AIM OF THE EXERCISE:
Repeat exactly, and only, the lines from the line containing "- simpl. split;" through the last line of the records below, including both.

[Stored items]
┄┄┄┄┄┄

Lemma slot_set_post t s w v :
  tables_wf t -> slot_ok w s -> 0 <= v < TREE ->
  post (slot_set t s w v) (fun t' => tables_wf t' /\ same_lens t t') QE.
Proof.
  intros [] Hs Hv. destruct s, w; simpl in *;
    (try apply post_bind); (eapply array_set; [done|done|done|]); intros ?; (split; [by constructor|done]).
Qed.

Lemma tree_step_post w mask t avail p idx i :
  tables_wf t -> slot_ok w p -> 0 <= avail ->
  post (tree_step w mask (t, avail, p, idx) i) (fun s =>
    let '(t', avail', p', _) := s in
    tables_wf t' /\ same_lens t t' /\ slot_ok w p' /\ 0 <= avail') QE.
Proof.
  intros Ht Hp Ha. unfold tree_step.
  apply post_bind. eapply post_mono; [by apply (slot_get_post t p w)| |done]. intros cur Hcur.
  apply post_bind. apply (post_mono _ (fun ta : Tables * Z =>
    tables_wf (fst ta) /\ same_lens t (fst ta) /\ 0 <= snd ta) _ (fun e => QE e) _).
  - destruct (_ && _) eqn:Hc; [|by split_and!]. bool_to_prop.
    assert (0 <= avail < TREE) as Hav by lia.
    apply post_bind. eapply array_set; [apply Ht|done|unfold TREE, NC; lia|]. intros Hr.
    apply post_bind. eapply array_set; [apply Ht|done|unfold TREE, NC; lia|]. intros Hl.
    apply post_bind. eapply post_mono; [apply slot_set_post; [|done|done]| |done].
    + destruct Ht. by constructor.
    + intros t' [Hw [Hs1 Hs2]]. simpl. split_and!; [done|by split|lia].
  - intros [t' avail'] (Ht' & Hs' & Ha'). simpl in *.
    apply post_bind. eapply post_mono; [by apply (slot_get_post t' p w)| |done]. intros cur' Hcur'.
    simpl. split_and!; auto. destruct (cur' <? TREE); [|done]. destruct (negb _); exact Hcur'.
  - done.
Qed.
End TableSteps.

#[local] Arguments slot_set : simpl never.
#[local] Arguments slot_get : simpl never.
#[local] Arguments tree_step : simpl never.

Section MakeTable.
Context (QE : DecompressError -> Prop) (QE_corrupted : QE Corrupted).

Lemma count_post lens count k :
  array 17 (k + 1) count -> 0 <= k -> k + blen lens < 2 ^ 16 -> Forall (fun x => 0 <= x) lens ->
  post (foldM count_step lens count)
    (fun c => array 17 (2 ^ 16) c /\ Forall (fun x => 0 <= x <= 16) lens) QE.
Proof.
  intros Hc Hk Hlen Hpos. revert count k Hc Hk Hlen.
  induction Hpos as [|len lens Hl _ IH]; intros count k [Hc Hf] Hk Hlen.
  - simpl. split; [|constructor]. split; [done|]. rewrite blen_nil in Hlen.
    eapply Forall_impl; [exact Hf|]. intros; cbn beta in *; lia.
  - rewrite blen_cons in Hlen. pose proof (blen_nonneg lens). cbn [foldM]. apply post_bind.
    unfold count_step. destruct (Z.ltb_spec 16 len); [done|].
    apply post_bind. eapply (array_index _ 17 (k + 1)); [by split|lia|]. intros c _ Hcb.
    apply post_bind, add_w_post; [lia|].
    assert (array 17 (k + 1 + 1) count) as Hc'.
    { split; [done|]. eapply Forall_impl; [exact Hf|]. intros; cbn beta in *; lia. }
    eapply array_set; [exact Hc'|lia|lia|]. intros Hc''.
    eapply post_mono; [apply (IH _ (k + 1)); [done|lia|lia]| |done].
    intros c' [Ha Hls]. split; [done|]. constructor; [lia|done].
Qed.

┄┄┄┄┄┄

ANSWER:
  - simpl. split; [|constructor]. split; [done|]. rewrite blen_nil in Hlen.
    eapply Forall_impl; [exact Hf|]. intros; cbn beta in *; lia.
  - rewrite blen_cons in Hlen. pose proof (blen_nonneg lens). cbn [foldM]. apply post_bind.
    unfold count_step. destruct (Z.ltb_spec 16 len); [done|].
    apply post_bind. eapply (array_index _ 17 (k + 1)); [by split|lia|]. intros c _ Hcb.
    apply post_bind, add_w_post; [lia|].
    assert (array 17 (k + 1 + 1) count) as Hc'.
    { split; [done|]. eapply Forall_impl; [exact Hf|]. intros; cbn beta in *; lia. }
    eapply array_set; [exact Hc'|lia|lia|]. intros Hc''.
    eapply post_mono; [apply (IH _ (k + 1)); [done|lia|lia]| |done].
    intros c' [Ha Hls]. split; [done|]. constructor; [lia|done].
Qed.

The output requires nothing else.